__WHAT IS NEEDED__:
Starting with the line that contains "x b y = f y." and stopping after the line that contains "whether the audio", copy the entries below exactly. Include nothing else.

[Data items]
(** res_sched_client.cpp:253-273 [ResSchedClient::RegisterEventListener] *)
Definition Client_RegisterEventListener (eventListener : option Z) (eventType listenerGroup : Z) : M unit :=
  ret ← InitInnerEventListenerLocked;
  ret_if negb (ret =? ERR_OK);
  upd (fun s => s <| innerEventListener_ ::=
    fmap (Inner_RegisterEventListener eventListener eventType listenerGroup) |>);;
  s ← st_get;
  inner ← st_some (innerEventListener_ s);
  match rss_ s with
  | Some obj =>
      st_when (match registeredInnerEvents s !! eventType with
               | None => true
               | Some item => bool_decide (listenerGroup ∉ item)
               end && negb (IsInnerEventMapEmpty eventType listenerGroup inner))
        (tell (rs_RegisterEventListener obj eventType listenerGroup);;
         upd (fun s => s <| registeredInnerEvents ::= add_registered eventType listenerGroup |>))
  | None => mret tt
  end;;
  AddResSaListenerLocked.

(** res_sched_client.cpp:535-544 [UnRegisterEventListenerLocked] *)
Definition UnRegisterEventListenerLocked (eventType listenerGroup : Z) : M unit :=
  s ← st_get;
  inner ← st_some (innerEventListener_ s);
  match rss_ s with
  | Some obj =>
      st_when (IsInnerEventMapEmpty eventType listenerGroup inner)
        (tell (rs_UnRegisterEventListener obj eventType listenerGroup);;
         upd (fun s => s <| registeredInnerEvents ::= alter (fun item => item ∖ {[ listenerGroup ]}) eventType |>))
  | None => mret tt
  end.

(** res_sched_client.cpp:275-286 [ResSchedClient::UnRegisterEventListener] *)
Definition Client_UnRegisterEventListener (eventListener : option Z) (eventType listenerGroup : Z) : M unit :=
  s ← st_get;
  inner <-? innerEventListener_ s;
  upd (fun s => s <| innerEventListener_ :=
    Some (Inner_UnRegisterEventListener eventListener eventType listenerGroup inner) |>);;
  UnRegisterEventListenerLocked eventType listenerGroup.

(** res_sched_client.cpp:492-507 [ResSchedClient::RecoverEventListener] *)
Definition RecoverEventListener : M unit :=
  s ← st_get;
  inner ← st_some (innerEventListener_ s);
  st_iter (fun typeAndGroup =>
    st_iter (fun group =>
      s ← st_get;
      obj <-? rss_ s;
      tell (rs_RegisterEventListener obj typeAndGroup.1 group);;
      upd (fun s => s <| registeredInnerEvents ::= add_registered typeAndGroup.1 group |>))
      typeAndGroup.2)
    (walk (GetRegisteredTypesAndGroup inner)).
(** A registration goes through the check of the service, which may turn it down. *)
Definition device_register (o t g : Z) d : Dev :=
  if bool_decide (dv_obj d = Some o) then
    note_refused t g (serve_ o (Service_RegisterEventListener (dv_caller d) (Some (dv_listener d)) t g) d)
  else d.
Definition device_unregister (o t g : Z) d : Dev :=
  if bool_decide (dv_obj d = Some o) then
    (serve_ o (Service_UnRegisterEventListener (dv_caller d) t g) d) <| dv_refused ::= fun r => r ∖ {[ (t, g) ]} |>
  else d.

#[export] Instance device_service : RemoteService Dev := {|
  rs_GetSystemAbilityManager _ := true;
  rs_CheckSystemAbility := dv_obj;
  rs_iface_cast _ := true;
  rs_SubscribeSystemAbility d := (0, d);
  rs_GetNowMillTime := dv_time;
  rs_in_time := dv_in_time;
  rs_GetResTypeList o := serve o (s ← st_get; mret (Service_GetResTypeList s));
  rs_ReportData o t v p d := serve_ o (ReportData (dv_caller d) t v p) d;
  rs_ReportSyncEvent o t v p d :=
    serve o (r ← ReportSyncEvent (dv_caller d) t v p; mret (default "" r.1.2, r.2)) d;
  rs_KillProcess o p d := serve o (r ← KillProcess long_bits (dv_caller d) p; mret r.2) d;
  rs_RegisterSystemloadNotifier o d := serve_ o (RegisterSystemloadNotifier (dv_caller d) (Some (dv_notifier d))) d;
  rs_UnRegisterSystemloadNotifier o d := serve_ o (UnRegisterSystemloadNotifier (dv_caller d)) d;
  rs_RegisterEventListener := device_register;
  rs_UnRegisterEventListener := device_unregister;
  rs_GetSystemloadLevel o := serve o (s ← st_get; mret (GetSystemloadLevel s));
  rs_IsAllowedAppPreload o b m d := serve o (r ← IsAllowedAppPreload (dv_caller d) b m; mret r.2) d;
  rs_IsAllowedLinkJump o _ d := serve o (s ← st_get; mret (IsAllowedLinkJump (dv_caller d) s).2) d;
|}.

(** The manager is initialised; the process, and no other, has its listener; and what the service
    turned down it does not keep. *)
Record device_ready d : Prop := {
  dr_watched : eventListenerDeathRecipient_ (dv_events d) = true;
  dr_own t p info : listener_at t p (eventListenerMap_ (dv_events d)) = Some info ->
    listener info = dv_listener d <-> p = dv_pid d;
  dr_refused t g : (t, g) ∈ dv_refused d -> ~ device_keeps d t g;
}.

(** Whether the limit of requests lets the next one through. *)
Definition device_accepts d : bool :=
  negb (over_limit (c_uid (dv_caller d)) (check_window (c_uid (dv_caller d)) (dv_service d))).

(** *** Requests that leave the listeners alone *)

(** The service keeps its listeners. *)
Definition listeners_kept {A} (m : ST (Service J K S) A) : Prop := forall e, keeps (fun s => listeners s = e) m.

Section kept.
Context (e : EventListenerMgr J).
#[local] Abbreviation kept := (keeps (S := Service J K S) (fun s => listeners s = e)).

Lemma kept_in_plugins {A} (m : ST (PluginMgr J K) A) : kept (in_plugins m).
Proof. intros s Hs. cbn. unfold in_plugins, in_part. by destruct (m _) as [[a p]|]. Qed.
Lemma kept_in_scenes {A} (m : ST S A) : kept (in_scenes m).
Proof. intros s Hs. cbn. unfold in_scenes, in_part. by destruct (m _) as [[a p]|]. Qed.
Lemma kept_in_notifiers {A} (m : ST NotifierMgr A) : kept (in_notifiers m).
Proof. intros s Hs. cbn. unfold in_notifiers, in_part. by destruct (m _) as [[a p]|]. Qed.
Lemma kept_in_cache {A} (m : ST (LRU Z Z) A) : kept (in_cache m).
Proof. intros s Hs. cbn. unfold in_cache, in_part. by destruct (m _) as [[a p]|]. Qed.
Lemma kept_upd_svc f : kept (upd_svc f).
Proof. by intros s Hs. Qed.
Lemma kept_get_svc : kept get_svc.
Proof. by intros s Hs. Qed.
Lemma kept_service_host : kept get_host.
Proof. by intros s Hs. Qed.
Lemma kept_s_record c : kept (s_record c).
Proof. by intros s Hs. Qed.
#[local] Hint Resolve kept_in_plugins kept_in_scenes kept_in_notifiers kept_in_cache kept_upd_svc kept_get_svc
  kept_service_host kept_s_record : keeps.
#[local] Hint Extern 1 (keeps _ (st_modify _)) => by apply keeps_modify : keeps.

Lemma kept_RemoteRequestCheck c : kept (RemoteRequestCheck c).
Proof.
  unfold RemoteRequestCheck, ReportBigData, IsLimitRequest, CheckAndUpdateLimitData, InreaseBigDataCount,
    PrintLimitLog. keeps_auto.
Qed.
Lemma kept_CheckReportDataParcel c t v p : kept (CheckReportDataParcel c t v p).
Proof. unfold CheckReportDataParcel, IsHasPermission, ReportPermissionErrorEvent, count_refusal. keeps_auto. Qed.
Lemma kept_SetQos p : kept (SetQos p).
Proof. unfold SetQos. keeps_auto. Qed.
#[local] Hint Resolve kept_RemoteRequestCheck kept_CheckReportDataParcel kept_SetQos : keeps.

Lemma kept_ReportData c t v p : kept (ReportData c t v p).
Proof. unfold ReportData, ResSchedMgr_ReportData, ReportDataInner. keeps_auto. Qed.
Lemma kept_ReportSyncEvent c t v p : kept (ReportSyncEvent c t v p).
Proof. unfold ReportSyncEvent. keeps_auto. Qed.
Lemma kept_KillProcess c p : kept (KillProcess long_bits c p).
Proof. unfold KillProcess, KillProcessByClient, KillProcessByPidWithClient. keeps_auto. Qed.
Lemma kept_RegisterSystemloadNotifier c n : kept (RegisterSystemloadNotifier c n).
Proof. unfold RegisterSystemloadNotifier. keeps_auto. Qed.
Lemma kept_UnRegisterSystemloadNotifier c : kept (UnRegisterSystemloadNotifier c).
Proof. unfold UnRegisterSystemloadNotifier. keeps_auto. Qed.
Lemma kept_IsAllowedAppPreload c b m : kept (IsAllowedAppPreload c b m).
Proof. unfold IsAllowedAppPreload, LoadAppPreloadPlugin. keeps_auto. Qed.
Lemma kept_reading {A} (f : Service J K S -> A) : kept (s ← st_get; mret (f s)).
Proof. keeps_auto. Qed.
End kept.
#[local] Hint Resolve kept_ReportData kept_ReportSyncEvent kept_KillProcess kept_RegisterSystemloadNotifier
  kept_UnRegisterSystemloadNotifier kept_IsAllowedAppPreload kept_reading : keeps.
(* ===== verification/ObserverFacts.v ===== *)
(** * Facts about the manager of observers

    The observers are registered exactly at the services that are there. *)
From stdpp Require Import finite.
From S2P Require Import Prelude Json ResType CommonUtil ServiceWorld SchedReports AudioObserver AppStateObserver WindowObservers OobeManager ObserverManager AudioFacts OobeFacts.

(** ** Who is registered, by the calls *)

Definition registered_step (c : Callback) (b : bool) (call : FwCall) : bool :=
  match call with
  | FRegister c' _ => if decide (c' = c) then true else b
  | FAddListener _ => if decide (CHiSysEvent = c) then true else b
  | FUnregister c' _ => if decide (c' = c) then false else b
  | FSubscribeSystemAbility _ _ => b
  end.
Definition registered (c : Callback) (l : list FwCall) : bool := foldl (registered_step c) false l.
#[local] Arguments registered : simpl never.

(** The function of the maps that is about a callback, and that is about an observer. *)
Definition handler_of (c : Callback) : Handler :=
  match c with
  | CHiSysEvent => HHiSysEvent
  | CTelephony => HTelephony
  | CRenderer | CCapturer | CRingerMode | CVolumeKey | CAudioScene | COutputDevice => HAudio
  | CPowerKey | CMmi => HMMiEvent
  | CDisplayMode => HDisplayMode
  | CDisplayOrientation | CDisplayPower => HDisplayManagerServiceSA
  | CConnection => HConnection
  | CContinuation => HContinuation
  | CAvSession => HAVSession
  | CDownload => HDownloadUpload
  | CAccount => HAccount
  | CFocus | CVisibility | CDrawing | CWindowMode | CPip | CWindowStyle => HWindowState
  | CAppState => HAppState
  end.
Definition owner (o : Observer) : option Handler :=
  match o with
  | hiSysEventObserver_ => Some HHiSysEvent
  | mmiEventObserver_ => Some HMMiEvent
  | telephonyObserver_ => Some HTelephony
  | continuationObserver_ => Some HContinuation
  | audioObserver_ => Some HAudio
  | avSessionStateListener_ => Some HAVSession
  | sysAbilityListener_ => None
  | connectionSubscriber_ => Some HConnection
  | foldDisplayModeObserver_ => Some HDisplayMode
  | foldDisplayOrientationObserver_ | displayPowerEventListener_ => Some HDisplayManagerServiceSA
  | downLoadUploadObserver_ => Some HDownloadUpload
  | accountObserver_ => Some HAccount
  | pipStateObserver_ | windowStateObserver_ | windowVisibilityObserver_ | windowDrawingContentObserver_
  | windowModeObserver_ | windowStyleObserver_ => Some HWindowState
  | appStateObserver_ => Some HAppState
  end.
(** What is never unregistered. *)
Definition sticky (c : Callback) : bool :=
  match c with COutputDevice | CAvSession | CAccount => true | _ => false end.

#[export] Instance Handler_eq_dec : EqDecision Handler.
Proof. solve_decision. Defined.

Definition upd {A} `{!EqDecision A} (f : A -> bool) (x : A) (b : bool) : A -> bool :=
  fun y => if decide (x = y) then b else f y.
#[local] Arguments upd : simpl never.
Lemma upd_eq {A} `{!EqDecision A} (f : A -> bool) x b : upd f x b x = b.
Proof. unfold upd. by rewrite decide_True. Qed.
Lemma upd_ne {A} `{!EqDecision A} (f : A -> bool) x y b : x <> y -> upd f x b y = f y.
Proof. intros Hxy. unfold upd. by rewrite decide_False. Qed.

(** The device: whether it folds, whether the reports of the extension library are needed, and
    whether the audio system has a group manager. *)
Class DeviceKind := { foldable : bool; need_report : bool; group_manager : bool }.

Section facts.
Context {J K D : Type} `{!Json J} `{!JsonText J} `{!JsonMore J} `{!AudioFramework} `{!AppExecFwk} `{!Rosen}
  `{!DataShare D} `{!ErrCodes} `{!SystemAbilities} `{!ObserverBuild} `{!Frameworks K} `{!DeviceKind}.
#[local] Abbreviation Mgr := (ObserverManager K D).
#[local] Abbreviation M := (ST (With Mgr J)).
Implicit Types s : With Mgr J.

__WRITTEN SOLUTION__:
Lemma upd_ne {A} `{!EqDecision A} (f : A -> bool) x y b : x <> y -> upd f x b y = f y.
Proof. intros Hxy. unfold upd. by rewrite decide_False. Qed.

(** The device: whether it folds, whether the reports of the extension library are needed, and
    whether the audio system has a group manager. *)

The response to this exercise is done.